Task:
Report all lines of the records that contain "Advanced".

Source material:
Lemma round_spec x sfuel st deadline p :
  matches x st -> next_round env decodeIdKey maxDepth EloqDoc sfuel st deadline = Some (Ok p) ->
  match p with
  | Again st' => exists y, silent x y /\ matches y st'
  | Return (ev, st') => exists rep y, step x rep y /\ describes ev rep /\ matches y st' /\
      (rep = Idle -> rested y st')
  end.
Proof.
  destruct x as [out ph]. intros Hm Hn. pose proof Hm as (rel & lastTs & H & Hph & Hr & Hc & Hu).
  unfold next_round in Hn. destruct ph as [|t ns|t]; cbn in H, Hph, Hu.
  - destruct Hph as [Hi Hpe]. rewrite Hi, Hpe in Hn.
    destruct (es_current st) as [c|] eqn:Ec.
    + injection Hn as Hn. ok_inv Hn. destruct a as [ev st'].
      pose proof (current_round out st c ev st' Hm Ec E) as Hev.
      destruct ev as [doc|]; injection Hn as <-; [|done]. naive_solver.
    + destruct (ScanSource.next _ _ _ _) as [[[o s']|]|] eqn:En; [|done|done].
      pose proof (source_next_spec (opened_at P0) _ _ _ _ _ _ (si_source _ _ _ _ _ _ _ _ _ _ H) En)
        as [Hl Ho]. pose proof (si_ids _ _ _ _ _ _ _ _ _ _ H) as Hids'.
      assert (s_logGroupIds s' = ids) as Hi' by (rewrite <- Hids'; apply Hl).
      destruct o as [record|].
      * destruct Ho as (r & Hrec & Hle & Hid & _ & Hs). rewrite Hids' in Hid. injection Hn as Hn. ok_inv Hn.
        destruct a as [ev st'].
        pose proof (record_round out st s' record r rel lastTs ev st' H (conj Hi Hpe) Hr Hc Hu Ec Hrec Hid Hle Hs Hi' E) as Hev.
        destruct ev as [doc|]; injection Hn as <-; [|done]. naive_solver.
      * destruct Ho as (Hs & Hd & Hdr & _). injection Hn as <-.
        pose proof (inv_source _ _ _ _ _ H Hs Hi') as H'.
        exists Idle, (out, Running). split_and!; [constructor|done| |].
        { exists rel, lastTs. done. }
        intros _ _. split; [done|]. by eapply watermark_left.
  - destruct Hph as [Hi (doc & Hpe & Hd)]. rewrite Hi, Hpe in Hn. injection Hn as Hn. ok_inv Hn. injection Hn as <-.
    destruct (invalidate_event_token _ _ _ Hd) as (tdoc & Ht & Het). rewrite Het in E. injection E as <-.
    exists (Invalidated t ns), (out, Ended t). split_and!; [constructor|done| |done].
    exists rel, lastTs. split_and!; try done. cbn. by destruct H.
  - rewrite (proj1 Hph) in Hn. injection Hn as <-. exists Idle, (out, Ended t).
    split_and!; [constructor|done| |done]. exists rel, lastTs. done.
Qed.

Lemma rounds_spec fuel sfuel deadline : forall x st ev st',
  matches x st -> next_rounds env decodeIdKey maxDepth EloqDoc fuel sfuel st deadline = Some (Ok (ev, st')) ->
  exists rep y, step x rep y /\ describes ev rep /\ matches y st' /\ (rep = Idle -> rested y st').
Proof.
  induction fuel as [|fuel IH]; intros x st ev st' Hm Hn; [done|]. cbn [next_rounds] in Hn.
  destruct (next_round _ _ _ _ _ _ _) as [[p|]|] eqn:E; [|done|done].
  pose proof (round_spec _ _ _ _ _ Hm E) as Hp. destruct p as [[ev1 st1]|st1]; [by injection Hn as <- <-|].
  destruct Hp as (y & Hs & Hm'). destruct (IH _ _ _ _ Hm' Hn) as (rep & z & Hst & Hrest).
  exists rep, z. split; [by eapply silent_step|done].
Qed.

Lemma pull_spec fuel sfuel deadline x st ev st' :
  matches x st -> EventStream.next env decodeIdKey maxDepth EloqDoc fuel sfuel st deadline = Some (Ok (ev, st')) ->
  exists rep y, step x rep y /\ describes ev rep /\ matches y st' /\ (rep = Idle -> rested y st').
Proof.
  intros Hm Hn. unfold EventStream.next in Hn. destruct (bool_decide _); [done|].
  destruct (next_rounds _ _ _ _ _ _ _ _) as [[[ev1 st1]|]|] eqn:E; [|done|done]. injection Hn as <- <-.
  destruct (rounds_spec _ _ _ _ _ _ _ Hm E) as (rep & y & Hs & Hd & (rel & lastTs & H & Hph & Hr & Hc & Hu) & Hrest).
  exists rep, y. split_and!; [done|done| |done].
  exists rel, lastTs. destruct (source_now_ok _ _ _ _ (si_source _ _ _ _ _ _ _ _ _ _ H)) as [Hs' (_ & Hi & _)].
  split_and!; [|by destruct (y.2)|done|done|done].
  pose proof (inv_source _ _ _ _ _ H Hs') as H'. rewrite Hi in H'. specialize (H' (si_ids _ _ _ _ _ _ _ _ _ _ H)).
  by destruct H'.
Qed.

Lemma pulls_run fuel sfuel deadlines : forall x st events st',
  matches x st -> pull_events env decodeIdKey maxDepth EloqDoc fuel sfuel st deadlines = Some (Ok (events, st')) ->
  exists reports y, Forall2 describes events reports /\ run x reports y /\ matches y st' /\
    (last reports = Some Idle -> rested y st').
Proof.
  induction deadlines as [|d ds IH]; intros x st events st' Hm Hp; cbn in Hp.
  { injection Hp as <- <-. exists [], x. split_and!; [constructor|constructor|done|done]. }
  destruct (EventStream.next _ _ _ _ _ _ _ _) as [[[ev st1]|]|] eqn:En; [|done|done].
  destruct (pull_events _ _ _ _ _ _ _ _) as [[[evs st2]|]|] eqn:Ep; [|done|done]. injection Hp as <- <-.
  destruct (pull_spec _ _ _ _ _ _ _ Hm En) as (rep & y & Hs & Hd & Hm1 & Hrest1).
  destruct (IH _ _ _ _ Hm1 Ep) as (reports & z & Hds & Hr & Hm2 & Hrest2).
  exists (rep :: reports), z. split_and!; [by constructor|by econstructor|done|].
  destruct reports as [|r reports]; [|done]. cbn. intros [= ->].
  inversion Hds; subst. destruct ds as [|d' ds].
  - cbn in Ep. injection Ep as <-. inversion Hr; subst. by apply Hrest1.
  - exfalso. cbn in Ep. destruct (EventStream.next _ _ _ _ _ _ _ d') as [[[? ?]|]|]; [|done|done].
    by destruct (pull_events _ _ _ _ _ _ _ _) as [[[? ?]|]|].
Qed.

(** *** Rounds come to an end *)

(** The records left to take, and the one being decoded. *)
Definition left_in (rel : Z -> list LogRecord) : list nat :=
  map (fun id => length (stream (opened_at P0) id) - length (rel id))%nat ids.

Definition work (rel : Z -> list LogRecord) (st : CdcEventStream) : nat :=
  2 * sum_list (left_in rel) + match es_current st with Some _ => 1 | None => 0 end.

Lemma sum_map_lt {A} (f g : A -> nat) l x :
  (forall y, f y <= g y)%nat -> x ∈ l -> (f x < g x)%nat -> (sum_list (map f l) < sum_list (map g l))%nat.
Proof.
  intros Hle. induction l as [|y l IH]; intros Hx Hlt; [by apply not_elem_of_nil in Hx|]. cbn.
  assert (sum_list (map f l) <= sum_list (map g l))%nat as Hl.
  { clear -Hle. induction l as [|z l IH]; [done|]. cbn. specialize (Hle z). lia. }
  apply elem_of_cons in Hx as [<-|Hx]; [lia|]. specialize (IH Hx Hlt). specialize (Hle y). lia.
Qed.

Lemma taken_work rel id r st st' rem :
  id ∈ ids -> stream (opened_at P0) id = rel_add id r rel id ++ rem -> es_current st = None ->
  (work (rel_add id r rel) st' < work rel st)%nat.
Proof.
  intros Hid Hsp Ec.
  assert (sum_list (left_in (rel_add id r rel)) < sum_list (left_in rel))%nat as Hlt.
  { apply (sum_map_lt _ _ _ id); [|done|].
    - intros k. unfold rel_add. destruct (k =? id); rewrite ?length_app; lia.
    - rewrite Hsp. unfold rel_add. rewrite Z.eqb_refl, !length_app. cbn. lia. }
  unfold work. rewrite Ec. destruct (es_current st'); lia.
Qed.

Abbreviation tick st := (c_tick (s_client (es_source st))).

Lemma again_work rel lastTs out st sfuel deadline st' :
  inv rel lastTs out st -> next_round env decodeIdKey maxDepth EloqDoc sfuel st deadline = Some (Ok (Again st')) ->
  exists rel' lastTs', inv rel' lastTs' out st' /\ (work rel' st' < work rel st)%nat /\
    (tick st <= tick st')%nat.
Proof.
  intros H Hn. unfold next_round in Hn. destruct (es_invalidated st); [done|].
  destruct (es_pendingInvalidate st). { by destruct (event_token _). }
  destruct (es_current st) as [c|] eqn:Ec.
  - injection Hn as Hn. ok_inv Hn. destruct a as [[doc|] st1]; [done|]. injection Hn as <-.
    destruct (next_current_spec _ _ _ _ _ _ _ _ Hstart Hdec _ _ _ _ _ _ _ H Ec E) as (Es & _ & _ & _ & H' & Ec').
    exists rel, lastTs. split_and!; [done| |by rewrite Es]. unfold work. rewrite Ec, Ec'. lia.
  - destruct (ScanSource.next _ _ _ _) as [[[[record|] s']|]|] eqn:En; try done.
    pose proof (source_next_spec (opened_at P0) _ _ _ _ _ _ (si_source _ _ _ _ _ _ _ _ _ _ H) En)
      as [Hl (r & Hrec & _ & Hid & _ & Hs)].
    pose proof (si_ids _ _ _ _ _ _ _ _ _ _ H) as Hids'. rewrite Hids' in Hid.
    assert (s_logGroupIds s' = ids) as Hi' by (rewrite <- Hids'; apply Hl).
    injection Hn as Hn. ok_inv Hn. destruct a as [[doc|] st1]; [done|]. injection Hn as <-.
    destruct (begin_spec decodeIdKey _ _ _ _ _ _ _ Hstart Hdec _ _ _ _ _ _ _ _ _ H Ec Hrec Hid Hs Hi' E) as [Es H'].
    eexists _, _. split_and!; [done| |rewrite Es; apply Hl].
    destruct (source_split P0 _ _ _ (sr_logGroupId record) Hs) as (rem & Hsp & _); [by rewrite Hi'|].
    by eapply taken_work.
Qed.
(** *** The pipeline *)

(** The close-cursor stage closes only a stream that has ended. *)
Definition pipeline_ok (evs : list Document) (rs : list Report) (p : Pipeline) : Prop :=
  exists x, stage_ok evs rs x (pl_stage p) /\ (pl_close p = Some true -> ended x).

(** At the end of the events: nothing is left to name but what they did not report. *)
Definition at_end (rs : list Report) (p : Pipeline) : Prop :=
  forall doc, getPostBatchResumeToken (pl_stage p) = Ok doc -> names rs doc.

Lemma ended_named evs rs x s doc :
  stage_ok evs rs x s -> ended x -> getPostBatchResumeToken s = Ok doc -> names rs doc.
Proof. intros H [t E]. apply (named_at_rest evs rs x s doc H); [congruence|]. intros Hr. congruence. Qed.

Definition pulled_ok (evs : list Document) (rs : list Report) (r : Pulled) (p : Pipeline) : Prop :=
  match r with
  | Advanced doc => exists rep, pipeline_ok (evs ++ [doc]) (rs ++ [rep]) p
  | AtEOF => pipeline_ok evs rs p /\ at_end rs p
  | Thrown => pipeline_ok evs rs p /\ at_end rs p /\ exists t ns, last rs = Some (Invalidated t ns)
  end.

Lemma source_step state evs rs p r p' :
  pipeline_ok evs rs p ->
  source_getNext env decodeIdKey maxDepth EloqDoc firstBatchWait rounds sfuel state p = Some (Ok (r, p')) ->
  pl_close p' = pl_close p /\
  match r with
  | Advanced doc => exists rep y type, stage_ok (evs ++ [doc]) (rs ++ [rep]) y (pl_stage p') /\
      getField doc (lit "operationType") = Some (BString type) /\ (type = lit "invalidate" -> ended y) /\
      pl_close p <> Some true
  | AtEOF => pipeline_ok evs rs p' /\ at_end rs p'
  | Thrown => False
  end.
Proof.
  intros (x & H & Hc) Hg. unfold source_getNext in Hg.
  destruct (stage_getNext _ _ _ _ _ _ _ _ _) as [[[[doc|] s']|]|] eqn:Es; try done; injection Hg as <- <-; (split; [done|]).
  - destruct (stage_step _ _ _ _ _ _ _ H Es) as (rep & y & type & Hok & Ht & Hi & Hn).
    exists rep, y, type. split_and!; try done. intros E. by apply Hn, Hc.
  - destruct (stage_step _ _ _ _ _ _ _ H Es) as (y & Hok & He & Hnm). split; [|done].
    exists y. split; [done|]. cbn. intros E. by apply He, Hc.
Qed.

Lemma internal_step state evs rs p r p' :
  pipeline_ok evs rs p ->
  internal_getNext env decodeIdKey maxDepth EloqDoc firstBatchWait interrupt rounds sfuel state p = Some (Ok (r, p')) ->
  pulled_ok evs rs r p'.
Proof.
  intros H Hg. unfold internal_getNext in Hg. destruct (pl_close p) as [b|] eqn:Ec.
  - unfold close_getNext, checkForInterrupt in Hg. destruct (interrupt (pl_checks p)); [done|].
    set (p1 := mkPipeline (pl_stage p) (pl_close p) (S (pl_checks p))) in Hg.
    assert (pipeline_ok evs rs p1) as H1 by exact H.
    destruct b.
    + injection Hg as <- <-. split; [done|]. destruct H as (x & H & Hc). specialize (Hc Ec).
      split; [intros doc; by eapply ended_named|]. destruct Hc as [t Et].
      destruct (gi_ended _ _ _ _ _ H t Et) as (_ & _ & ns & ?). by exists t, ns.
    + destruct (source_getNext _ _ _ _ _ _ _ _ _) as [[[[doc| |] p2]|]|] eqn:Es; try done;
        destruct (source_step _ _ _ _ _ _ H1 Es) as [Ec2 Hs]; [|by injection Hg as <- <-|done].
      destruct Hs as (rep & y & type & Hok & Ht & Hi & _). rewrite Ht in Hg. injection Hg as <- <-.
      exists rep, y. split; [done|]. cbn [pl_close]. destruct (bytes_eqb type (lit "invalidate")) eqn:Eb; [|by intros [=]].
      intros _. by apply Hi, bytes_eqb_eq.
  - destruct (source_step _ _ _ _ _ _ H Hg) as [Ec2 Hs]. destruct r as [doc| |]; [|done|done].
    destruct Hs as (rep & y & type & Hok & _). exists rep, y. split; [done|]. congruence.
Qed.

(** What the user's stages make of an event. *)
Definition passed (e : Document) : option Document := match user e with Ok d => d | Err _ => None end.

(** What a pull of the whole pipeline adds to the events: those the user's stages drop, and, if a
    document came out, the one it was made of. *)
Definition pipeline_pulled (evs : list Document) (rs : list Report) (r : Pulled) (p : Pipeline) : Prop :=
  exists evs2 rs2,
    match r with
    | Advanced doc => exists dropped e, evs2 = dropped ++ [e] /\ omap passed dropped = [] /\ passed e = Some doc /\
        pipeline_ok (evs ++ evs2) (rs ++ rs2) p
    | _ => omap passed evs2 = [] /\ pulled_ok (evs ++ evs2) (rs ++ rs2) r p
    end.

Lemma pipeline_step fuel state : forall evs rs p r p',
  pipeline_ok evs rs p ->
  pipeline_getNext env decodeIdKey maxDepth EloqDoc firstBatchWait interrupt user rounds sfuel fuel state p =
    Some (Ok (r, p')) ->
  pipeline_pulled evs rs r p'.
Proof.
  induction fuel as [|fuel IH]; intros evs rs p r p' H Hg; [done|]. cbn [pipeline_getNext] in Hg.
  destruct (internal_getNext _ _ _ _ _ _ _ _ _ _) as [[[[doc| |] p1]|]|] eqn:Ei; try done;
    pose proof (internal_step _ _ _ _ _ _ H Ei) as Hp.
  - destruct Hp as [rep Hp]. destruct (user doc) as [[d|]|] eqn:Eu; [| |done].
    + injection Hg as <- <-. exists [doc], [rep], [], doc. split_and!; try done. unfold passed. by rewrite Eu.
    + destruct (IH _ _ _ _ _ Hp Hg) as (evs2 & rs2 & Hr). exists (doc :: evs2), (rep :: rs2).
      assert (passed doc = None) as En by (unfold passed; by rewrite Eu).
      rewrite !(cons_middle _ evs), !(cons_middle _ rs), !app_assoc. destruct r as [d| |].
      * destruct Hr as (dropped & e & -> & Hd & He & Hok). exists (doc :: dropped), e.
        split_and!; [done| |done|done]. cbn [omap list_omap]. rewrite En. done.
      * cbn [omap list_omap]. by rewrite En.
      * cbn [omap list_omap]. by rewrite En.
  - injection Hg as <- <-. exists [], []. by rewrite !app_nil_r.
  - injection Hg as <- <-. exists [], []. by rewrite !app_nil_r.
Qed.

Task answer:
  | Advanced doc => exists rep, pipeline_ok (evs ++ [doc]) (rs ++ [rep]) p
  | Advanced doc => exists rep y type, stage_ok (evs ++ [doc]) (rs ++ [rep]) y (pl_stage p') /\
    | Advanced doc => exists dropped e, evs2 = dropped ++ [e] /\ omap passed dropped = [] /\ passed e = Some doc /\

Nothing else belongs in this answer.